The school psychologist interviewed the classroom teacher, Mrs. Brown, who expressed several concerns about Ryan’s behavior at school. Mrs. Brown was concerned because believed that school work is not difficult for Ryan but that without doing his work eventually Ryan would fall behind in school due to lack of practice with certain skills. Failure to complete his work did not seem to occur during any specific subject or type of task. She indicated that she thought Ryan was bright, but that he was not interested in school and is easily frustrated and bored. Mrs. Brown indicated that Ryan’s refusal to do work, particularly when accompanied by arguing, is her primary concern. According to his teacher, he has not become physical with her or other adults in the school, but that reportedly he has hit his mother. Mrs. Brown is also concerned with Ryan’s interactions with peers. She reports that he is often rude and frequently initiates physical contact with peers, in the hallways or when he is wandering in the classroom instead of doing his work.
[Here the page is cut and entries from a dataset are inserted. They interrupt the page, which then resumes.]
(* ===== verification/CliProps.v ===== *)
(** * Properties of the command-line client *)
From Stdlib Require Import Ascii.
From S2P Require Import Prelude.
From S2P Require Import Go.
From S2P Require Import Json.
From S2P Require Import JsonText.
From S2P Require Import Bitcoin.
From S2P Require Import TxTypes.
From S2P Require Import EventTypes.
From S2P Require Import World.
From S2P Require Import Effects.
From S2P Require Import Storage.
From S2P Require Import WalletStorage.
From S2P Require Import EventStorage.
From S2P Require Import PgWallet.
From S2P Require Import Broadcaster.
From S2P Require Import Broker.
From S2P Require Import NodeAPI.
From S2P Require Import WalletBase.
From S2P Require Import Withdraw.
From S2P Require Import Api.
From S2P Require Import Client.
From S2P Require Import Cli.
From S2P Require Import ClientProps.
From S2P Require Import TestEnv.
Local Open Scope Z_scope.

Section CliServed.
Context {E : Env} {ST : Storage} {ES : EventStorage} {N : NodeAPI} {CFG : WalletConfig}.
Context {DL : DecimalLaws env_decimal} {UL : UuidLaws env_uuidlib} {P : UuidPartial}.
Context {HC : HTTPClient} {BCFG : BrokerConfig} {T : ErrorTexts} {L : UrlLib}.
Context (allow : bool) (apiURL : string).
#[local] Instance cli_served : ClientTransport := ServedBy allow.

(** What the command prints, or dies with *)
Definition shown (r : outcome WithdrawRequest) : outcome string :=
  match r with
  | Ok r => Ok (PrettyPrint (WithdrawRequest_MarshalJSON r))
  | Err e => Panic (error_Error e)
  | Panic p => Panic p
  end.

Lemma showResponse_eq {A} (marshal : A -> json) (call : M A) w r w' :
  call w = (r, w') ->
  showResponse marshal call w =
  (match r with
   | Ok a => Ok (PrettyPrint (marshal a)) | Err e => Panic (error_Error e) | Panic p => Panic p
   end, w').
Proof. unfold showResponse, mbind, M_bind, try. intros ->. by destruct r. Qed.

Lemma amount_arg_Ok what s amount :
  BTCAmountFromStringedFloat s = Ok amount -> amount_arg what s = Ok amount.
Proof. unfold amount_arg. by intros ->. Qed.

Lemma amount_arg_u64 s amount : BTCAmountFromStringedFloat s = Ok amount -> is_u64 amount.
Proof.
  unfold BTCAmountFromStringedFloat. destruct (dec_NewFromString s); [|done].
  intros [= <-]. apply u64_range.
Qed.


End CliServed.

(** ** Witness: a misspelt id, on a server that allows withdrawals without one *)
Definition bad_id_flags : CliFlags :=
  mkCliFlags 0 "" "" ("{" +:+ quote "for" +:+ ":" +:+ quote "alice" +:+ "}") "not-a-uuid" "".

#[local] Instance test_partial : UuidPartial := fun _ => uuid_Nil.
#[local] Existing Instance test_urls.
#[local] Existing Instance test_texts.
#[local] Existing Instance test_urls_laws.

Section CliRuns.
#[local] Instance cli_env : Env := test_env no_fault.
#[local] Existing Instance PostgresStorage.
#[local] Existing Instance PostgresEvents.
#[local] Existing Instance test_config.
#[local] Instance cli_node : NodeAPI := client_node.
#[local] Existing Instance client_http.
#[local] Existing Instance client_backoff.

Definition bad_id_run : outcome string * World :=
  run_withdraw (CT := ServedBy true) "http://gateway:8000" bad_id_flags false
    ["client"; "5e-4"; "6e-6"] init_world.

Definition no_id_request : WithdrawRequest :=
  mkWithdrawRequest uuid_Nil "client" 50000 600 "" (JObj [("for", JStr "alice")]).

Definition no_id_run : outcome WithdrawRequest * World :=
  withdraw_request true false no_id_request init_world.

Definition bad_id_confirm : outcome string * World :=
  run_confirm_cancel (CT := ServedBy true) "http://gateway:8000" "confirm" ["not-a-uuid"] init_world.

End CliRuns.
To better understand Ryan’s behavior in the classroom, the school psychologist conducted three 15-minute systematic direct observations of three problem behaviors (Negative Noncompliance, Inappropriate peer interactions, and Work avoidance) and one target behavior (Academic Engagement) defined as:


Target Behaviors:

  1. Negative noncompliance. Noncompliance includes not doing what the teacher or parent asks within 10 seconds of the first request. This includes refusing to work on class assignments and following adult directives or commands.
  2. Inappropriate peer interactions. Inappropriate peer interactions include arguing with peers, making mean comments, kicking or touching peers, making rude gestures.
  3. Work avoidance. Work avoidance is defined as not completing school work or only partially completing schoolwork by the due date and time.
  4. Academic engagement. Sitting at desk working on assignment; eyes on text, reading book; eyes on teacher during lecture; working collaboratively with peer on group projects.
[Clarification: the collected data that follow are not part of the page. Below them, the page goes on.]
(** The number of an event that was posted, or given up, is stored. *)
Lemma in_order_persist st row rest d' :
  in_order st -> sh_pass st = Some (row :: rest) -> is_address row = false ->
  er_seq row ∈ sh_posted st ->
  upsert_meta "last_http_sent_seq" (itoa (er_seq row)) (sh_db st) = Ok d' ->
  in_order (set_sh_pass (Some rest) (set_sh_db d' st)).
Proof.
  intros [Hs Hc Hw Ha Hl Hd Hp] Hpass Hadr Hpost Hup.
  destruct (Hp _ Hpass) as (Hsort & Hsub & Hall).
  assert (Hin : row ∈ db_events (sh_db st)) by (apply Hsub; left).
  destruct (last_sent_stored row _ _ ltac:(specialize (Hc _ Hin); lia) Hup) as (Hls & He & Hm).
  apply StronglySorted_inv in Hsort as [Hsort Hmin]. rewrite Forall_forall in Hmin.
  assert (Hdw : forall r, dealt_with st r -> dealt_with (set_sh_pass (Some rest) (set_sh_db d' st)) r)
    by (intros r; apply dealt_with_more; simpl; by rewrite ?Hm).
  assert (Hfc : forall r, for_callback d' r <-> for_callback (sh_db st) r)
    by (unfold for_callback; by rewrite He).
  constructor; simpl; rewrite ?He; [done|done| |done| | |].
  - setoid_rewrite Hfc. done.
  - right. exists row. rewrite Hfc. by repeat split.
  - intros r Hr%Hfc Hle. apply Hdw. destruct (Hall r Hr) as [?|[Hr'|Hlt]]; [done| |].
    + assert (er_seq r = er_seq row) as Heq.
      { apply elem_of_cons in Hr' as [-> |Hr']; [done|]. specialize (Hmin _ Hr'). simpl in *. lia. }
      right. by rewrite Heq.
    + specialize (Hlt row ltac:(left) Hadr). lia.
  - intros r [= <-]. split_and!; [done | intros x Hx; apply Hsub; by right |].
    intros x Hx%Hfc. destruct (Hall x Hx) as [?|[Hx'|Hlt]]; [left; by apply Hdw| |].
    + apply elem_of_cons in Hx' as [-> |Hx']; [left; apply Hdw; by right | by right; left].
    + right. right. intros y Hy. apply Hlt. by right.
Qed.

Lemma in_order_step st st' : interleave_step st st' -> in_order st -> in_order st'.
Proof.
  intros Hstep Hio. destruct Hstep.
  - apply (in_order_same_events st); simpl; auto.
  - apply (in_order_draw st _ (stored_row et data st)); simpl; auto.
    intros ? [= <-]. right. exists rows. split_and!; [done..|].
    unfold is_address, stored_row. simpl. rewrite (proj2 (EventTypeFromString_String et)) by done. by destruct et.
  - apply (in_order_commit st _ rows); simpl; auto; [|done].
    intros row Hrow. destruct (io_wallet _ Hio _ _ ltac:(done) Hrow) as (? & ? & ?). auto.
  - apply (in_order_same_events st); simpl; auto.
  - apply (in_order_same_events st); simpl; auto. intros j rows.
    destruct (decide (j = i)) as [-> |Hne]; [rewrite lookup_insert_eq | rewrite lookup_insert_ne by done];
      [intros [= <-]|]; by auto.
  - apply (in_order_draw st _ (stored_row NewAddressEvent data st)); simpl; auto. intros j rows'.
    destruct (decide (j = i)) as [-> |Hne]; [rewrite lookup_insert_eq | rewrite lookup_insert_ne by done];
      [|by auto]. intros [= <-]. right. exists rows. by split_and!.
  - assert (Hr : forall row, row ∈ rows -> 0 < er_seq row < sh_seq st /\ is_address row = true)
      by (intros row; by apply (io_accounts _ Hio i)).
    apply (in_order_commit st _ rows); simpl; auto.
    + intros row Hrow. destruct (Hr _ Hrow) as [? Hra]. split; [done|]. by rewrite Hra.
    + intros wrows Hwr. split; [done|]. by apply Hr.
    + intros j arows [_ Hj]%lookup_delete_Some. done.
  - apply (in_order_same_events st); simpl; auto. intros j rows [_ Hj]%lookup_delete_Some. by right.
  - by apply in_order_read.
  - by eapply in_order_skip.
  - apply (in_order_same_events st); simpl; auto. intros. apply elem_of_app. by left.
  - by eapply in_order_persist.
  - apply (in_order_same_events st); simpl; auto.
  - unfold insert_muted in *. case_decide; [done|]. simplify_eq.
    apply (in_order_same_events st); simpl; auto. intros. apply elem_of_app. by left.
  - apply (in_order_same_events st); simpl; auto.
  - apply (in_order_same_events st); simpl; auto.
  - apply (in_order_same_events st); simpl; auto.
  - apply (in_order_same_events st); simpl; auto.
Qed.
The results of the direct observations are as follows. Ryan averaged of 41% of the observed intervals displaying Academic Engagement; 18% of the intervals displaying Negative Noncompliance; 30% of the observed intervals displaying Work Avoidance and 11% of the observed intervals in which he engaged in Inappropriate peer interactions. The school psychologist noted that when Mrs. Brown was able to redirect Ryan back to his work without using a correction, he was more likely to work on the assignment and less likely to escalate to arguing and interacting inappropriately with peers.


The school psychologist also administered a behavior rating scale to Ryan, his parents, and Mrs. Brown. The Behavior Assessment Scale for Children-3rd edition (BASC-3) results indicated that Ryan, his parents, and Mrs. Brown agree that disruptive behaviors such as fighting and arguing are in the Clinically Significant range compared to other 12 year old males. All respondents also indicated that attention, impulsivity, and hyperactivity continue to be a problem for him. Some differences between respondents were noted. Mr. and Mrs. Jones reported that Ryan may often feel sad and worried, while Mrs. Brown’s BASC-3 responses did not indicate concerns in this area. Ryan’s BASC-3 self-report indicated that he feels rejected by peers and that he sometimes engages in stealing and lying.